Required action
Pick out every line in the data below that holds "between".

Listed entries
(** * Hotel-booking chatbot: the dialogue state machine and its extractors

    A shallow embedding of [src/nlp_utils.py], [src/app.py] and
    [src/init_db.py].

    Conventions of the embedding.
    - A Python [str] is a [string]: a sequence of 8-bit characters read as
      ASCII.  Character classes ([isspace], [isupper], the regex class
      [\d], ...) are Python's restricted to code points below 128; a
      character above 127 is carried through as an uncased, non-blank,
      non-digit symbol.
    - A Python [int] is a [Z]; [int(s)] on a digit run is its decimal value.
    - A [dict] with string keys is a [gmap string _].
    - A call that may raise returns a [result]; a function that mutates its
      argument returns the mutated object next to its result.
    - [fuzz.ratio] is the normalised Indel similarity of rapidfuzz,
      [100 * 2 * lcs / (len a + len b)], kept as an exact rational.
    - spaCy's entity recogniser and [dateparser.parse] are parameters.
    - SQLite is the list of rows of the one table, with its key sequence.

    - The body of a request is a [json] value; the registry of sessions
      and the database file make up the [world] the endpoint acts on, and
      the id and time stamp of a session it creates are inputs.

    The file has two parts: the embedding ([Py], [Fuzz], [Re], [DateTime],
    [NlpUtils], [App], [Endpoint], [InitDb]), with the vocabulary the
    statements use ([Spec], [Shape]) and sample inputs ([Sample], [Demo]);
    then the properties. *)

From Stdlib Require Import ZArith QArith Ascii String List Bool Lia.
From Stdlib Require Import Numbers.DecimalString.
From stdpp Require Import base gmap strings list.

Local Open Scope Z_scope.

(** ** Python built-ins on strings *)

Module Py.

Definition code (c : ascii) : N := N_of_ascii c.

Definition between (lo hi : N) (c : ascii) : bool :=
  ((lo <=? code c) && (code c <=? hi))%N.

(** [str.isspace] on one ASCII character: TAB..CR, FS..US and space. *)
Definition isspace (c : ascii) : bool := between 9 13 c || between 28 32 c.

Definition isupper (c : ascii) : bool := between 65 90 c.
Definition islower (c : ascii) : bool := between 97 122 c.
Definition isalpha_char (c : ascii) : bool := isupper c || islower c.
Definition isdigit (c : ascii) : bool := between 48 57 c.

Definition lower_char (c : ascii) : ascii :=
  if isupper c then ascii_of_N (code c + 32) else c.
Definition upper_char (c : ascii) : ascii :=
  if islower c then ascii_of_N (code c - 32) else c.

(** [s.lower()] *)
Fixpoint lower (s : string) : string :=
  match s with
  | EmptyString => EmptyString
  | String c s' => String (lower_char c) (lower s')
  end.

(** [s.lstrip(..)], [s.rstrip(..)], [s.strip(..)], for the set of
    characters satisfying [p]. *)
Fixpoint lstrip_by (p : ascii -> bool) (s : string) : string :=
  match s with
  | EmptyString => EmptyString
  | String c s' => if p c then lstrip_by p s' else s
  end.

Fixpoint rstrip_by (p : ascii -> bool) (s : string) : string :=
  match s with
  | EmptyString => EmptyString
  | String c s' =>
      match rstrip_by p s' with
      | EmptyString => if p c then EmptyString else String c EmptyString
      | r => String c r
      end
  end.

Answer section
Definition between (lo hi : N) (c : ascii) : bool :=
Definition isspace (c : ascii) : bool := between 9 13 c || between 28 32 c.
Definition isupper (c : ascii) : bool := between 65 90 c.
Definition islower (c : ascii) : bool := between 97 122 c.
Definition isdigit (c : ascii) : bool := between 48 57 c.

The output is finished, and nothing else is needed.